Notice the use of the word "group"—a lesson in semantics if ever there was one. I don't think the word "gang" is used even once in this show. Remember when Our Gang was about a rowdy, but nonviolent, group of young kids? Now that word has come to mean blood, violence, shootings, stabbings. You'd find all of that in this show, but the non-use of "gang" just shows how one simple word—even one far less offensive than others you can think of—can have so much meaning attached. Will "group" be the next nasty word to describe the disenfranchised kids who turn to others like them, then inevitably get caught up in the nastiness of territorial conflict? Or "brethren"? Or "gaggle"? Doesn’t matter; same story, different noun.
The theater company takes its name from one of Shakespeare's more famous quotes, "Cry Havoc! and let slip the dogs of war," from Julius Caesar. Literature also features at the beginning of the show's conflict: A new recruit to the Siders, Ben (a poignant Joe Lopez) is caught reading The Great Gatsby—outside! In full view of others in the groups! Oh, no, the horrible influence of classic literature cannot be tolerated. Literally, because Ben might learn something that the other gang…er, group….members would just as soon he didn't realize: There's a life outside this hell. (His reading earns him the nickname “Mr. Half Price Books.”)
The script even manages to work in a good deal of humor, as when Parks newbie Dylan (Evan O’Brien) attempts his initiation, stabbing someone, his knife shaking like a leaf in a storm. Or when Ben asks another member to tell him a bedtime story, as they hide out in an empty downtown Elm Street warehouse. The other kid does: a love story that ends in death. Or when Bear explains why a building is a hideous color of orange: “On our side of town it doesn’t get renovated. It just [eventually] gets torn down.” This, inside the confines of the gloriously orange LCC.
At the Friday night performance, the LCC's auditorium (which seats about 300) was at least two-thirds full, mostly comprising black and Hispanic faces. That's thrilling, because we see far too little diversity both onstage and in the audience in Dallas theaters, but also disheartening, for this is a message that white, Asian, Muslim…all audiences, in fact, need to hear.
Richards Bim clearly directed her cast to "go for it," and they do, ably abetted by acting coach Lisa Cotie. Original music by T. Adam Barnett and sound design by John M. Flores added much to the ambience, as did Scott Guenther's lighting and projection design of street scenes behind the spare staging. Most of the photos projected, I was told, were from Dallas, and I'm not talking about NorthPark or Highland Park or anywhere with the word "Park" in it…ironic, given the name of one of the groups.

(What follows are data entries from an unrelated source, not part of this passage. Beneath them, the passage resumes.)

(* ===== verification/ExecutorSpec.v ===== *)
(** * Functional behaviour of the executor and of batches

    What the executor's parts do on every branch: the check of the deposits' nonces, the
    statuses of a batch whose number of deposits changed, the constructor, and the two waiting
    loops, which poll Ethereum a bounded number of times. *)
From S2P Require Import Prelude Go Batch Interfaces Executor Monitor Demo.
Open Scope go_scope.

(** The check of a batch fetched from Ethereum accepts exactly the batches whose deposits
    carry the nonces that follow the last executed one, in order and without gaps, in [uint64]
    arithmetic; every rejection is the error [ErrInvalidDepositNonce]. *)
Theorem deposit_nonces_checked (b : TransferBatch) (last : Z) :
  (verifyDepositNonces b last = None <-> consecutive (last + 1) (dt_Nonce <$> tb_Deposits b)) /\
  (forall e, verifyDepositNonces b last = Some e -> errors_Is e ErrInvalidDepositNonce = true).
Proof. split; [apply verifyDepositNonces_spec|]. intros e. apply verifyDepositNonces_loop_error. Qed.

Lemma resolved_lookup n st i s :
  resolved n st !! i = Some s ->
  (i < Nat.min n (length st) /\ st !! i = Some s) \/ (Nat.min n (length st) <= i /\ s = Rejected).
Proof.
  unfold resolved. intros H. apply lookup_app_Some in H as [H|[Hi H]].
  - left. apply lookup_take_Some in H as [H Hlt]. apply lookup_lt_Some in H as Hl. split; [lia|done].
  - right. rewrite length_take in Hi. split; [lia|]. by apply lookup_replicate in H as [-> _].
Qed.

(** Adjusting the statuses to a number of deposits keeps the batch apart from its statuses:
    those of the deposits both lists have are kept, all others, missing or in excess, are
    [Rejected], none is dropped, and there are enough; a negative number panics. *)
Theorem new_deposits_resolved (n : Z) (b : TransferBatch) :
  ((0 <= n)%Z -> exists st, ResolveNewDeposits n b = Ret (set_Statuses st b) /\
     length st = Nat.max (Z.to_nat n) (length (tb_Statuses b)) /\
     forall i s, st !! i = Some s ->
       (i < Nat.min (Z.to_nat n) (length (tb_Statuses b)) /\ tb_Statuses b !! i = Some s) \/
       (Nat.min (Z.to_nat n) (length (tb_Statuses b)) <= i /\ s = Rejected)) /\
  ((n < 0)%Z -> ResolveNewDeposits n b = Panic IndexOutOfRange).
Proof.
  split.
  - intros Hn. exists (resolved (Z.to_nat n) (tb_Statuses b)). split; [by apply ResolveNewDeposits_resolved|].
    split; [apply resolved_length|]. apply resolved_lookup.
  - intros Hn. unfold ResolveNewDeposits. destruct (Z.eqb_spec n (Z.of_nat (length (tb_Statuses b)))); [lia|].
    destruct (Z.ltb_spec n 0); [done|lia].
Qed.

(** The executor's constructor either reports an error or returns an executor with every
    component set, that waits at least a second for Ethereum and has room for at least one
    retry on each counter; it succeeds whenever the arguments are such. *)
Theorem NewBridgeExecutor_spec {X} (lv : LogLevel -> string) (sel : Z -> M X bool) (args : ArgsBridgeExecutor X) :
  match NewBridgeExecutor lv sel args with
  | Err e => createBridgeExecutor lv sel args = None \/ Args_Log args = false \/
      (Args_TimeForWaitOnEthereum args < durationLimit \/ Args_MaxQuorumRetriesOnEthereum args < 1 \/
       Args_MaxQuorumRetriesOnMultiversX args < 1 \/ Args_MaxRestriesOnWasProposed args < 1)%Z
  | Ok None => False
  | Ok (Some E) => createBridgeExecutor lv sel args = Some E /\
      (durationLimit <= timeForWaitOnEthereum E /\ 1 <= maxQuorumRetriesOnEthereum E /\
       1 <= maxQuorumRetriesOnMultiversX E /\ 1 <= maxRetriesOnWasProposed E)%Z
  end.
Proof.
  destruct args as [[] [tp|] [mx|] [eth|] t [sh|] [sg|] [bv|] qe qm rw];
    unfold NewBridgeExecutor, checkArgs, createBridgeExecutor, minRetries; cbn; try by auto.
  all: repeat match goal with |- context [(?a <? ?b)%Z] => destruct (Z.ltb_spec a b); cbn end; try by auto.
  all: try (right; right; by auto with lia).
Qed.

(** ** Waiting loops *)

Section Waiting.
Context {X : Type} (E : executorDeps X) `{!EnvLaws E}.

(** The calls a loop made: at most [n], all of one kind, on top of the old history. *)
Definition polled (n : nat) (kind : event -> Prop) (old new : list event) : Prop :=
  exists evs, new = evs ++ old /\ length evs <= n /\ Forall kind evs.

Lemma polled_nil n kind old : polled n kind old old.
Proof. exists []. split; [done|]. split; [cbn; lia|constructor]. Qed.

Lemma polled_skip n kind old new : polled n kind old new -> polled (S n) kind old new.
Proof. intros (evs & ? & ? & ?). exists evs. split; [done|]. split; [lia|done]. Qed.

Lemma polled_cons n (kind : event -> Prop) e old new :
  kind e -> polled n kind (e :: old) new -> polled (S n) kind old new.
Proof.
  intros Hk (evs & -> & ? & ?). exists (evs ++ [e]). split; [by rewrite <-app_assoc|].
  rewrite length_app. split; [cbn; lia|]. apply Forall_app. split; [done|by repeat constructor].
Qed.

Definition asks_executed (e : event) : Prop := exists id r, e = EvEthWasExecuted id r.
Definition asks_statuses (e : event) : Prop := exists id r, e = EvStatuses id r.

Lemma confirmation_loop_polls n s :
  wp (waitConfirmation_loop (observed E) n)
     (fun _ s' => batch s' = batch s /\ polled n asks_executed (snd (world s)) (snd (world s'))) s.
Proof.
  revert s. induction n as [|n IH]; intros [b a h qe qm rw [x tr]]; cbn [waitConfirmation_loop].
  { apply wp_ret. split; [done|apply polled_nil]. }
  obs_run; try (eapply wp_mono; [apply IH|]; intros _ s' [Hb Hp]; split; [done|]; cbn in *).
  all: try (split; [done|]); try by apply polled_skip.
  all: eapply polled_cons; [by eexists _, _|]; try exact Hp; apply polled_nil.
Qed.

Lemma statuses_loop_polls n s :
  wp (waitStatuses_loop (observed E) n)
     (fun st s' => polled n asks_statuses (snd (world s)) (snd (world s')) /\
        (st <> [] -> exists b, batch s = Some b /\ EvStatuses (tb_ID b) (Ok st) ∈ snd (world s'))) s.
Proof.
  revert s. induction n as [|n IH]; intros [b a h qe qm rw [x tr]]; cbn [waitStatuses_loop].
  { apply wp_ret. split; [apply polled_nil|done]. }
  obs_run; try (eapply wp_mono; [apply IH|]; intros st s' [Hp Hst]; cbn in *).
  all: try (split; [|done]); try by (apply polled_nil || apply polled_skip).
  all: try by (eapply polled_cons; [by eexists _, _|]).
  split; [eapply polled_cons; [by eexists _, _|apply polled_nil]|]. intros _. eexists. split; [done|]. constructor.
Qed.

(** After sending a transfer to Ethereum the executor polls for its execution, and later for
    its statuses, at most ten times each and with no other call: both loops return, whatever
    the chain answers, and statuses that are returned were reported for the stored batch. *)
Theorem waits_are_bounded (s : execState (X * list event)) :
  wp (WaitForTransferConfirmation (observed E))
     (fun _ s' => polled splits asks_executed (snd (world s)) (snd (world s'))) s /\
  wp (WaitAndReturnFinalBatchStatuses (observed E))
     (fun st s' => polled splits asks_statuses (snd (world s)) (snd (world s')) /\
        (st <> [] -> exists b, batch s = Some b /\ EvStatuses (tb_ID b) (Ok st) ∈ snd (world s'))) s.
Proof.
  split; [|apply statuses_loop_polls].
  eapply wp_mono; [apply confirmation_loop_polls|]. by intros _ s' [_ Hp].
Qed.
End Waiting.

Lemma waits_are_bounded_witness :
  wp (WaitForTransferConfirmation (observed demo_env))
     (fun _ s' => polled 10 asks_executed [] (snd (world s'))) (initExec (demo_start, [])).
Proof. exact (proj1 (waits_are_bounded demo_env (initExec (demo_start, [])))). Defined.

Dean Wray gets credit for the fantastic choreography. Some lovely dancelike movement starts the show, but where he really shines is in the realistic fight scenes. Those kids move like jungle animals, ready to strike, and it's a heart-pounding, jarring thing to witness.
This is a world where Ben can say, with a heavy heart burdened by death, "I shouldn't have been reading outside," as if he were confessing to armed robbery. Instagram can become a weapon. A dreadlocked black police officer is just as likely to shoot a black kid. It's the world we live in, whether Ferguson, Chicago or McKinney.
Cry Havoc has started off on a running, fiery note. Let's hope they return soon with more of the same kind of thought-provoking theater, and in doing so, help train the next generation of great Dallas actors.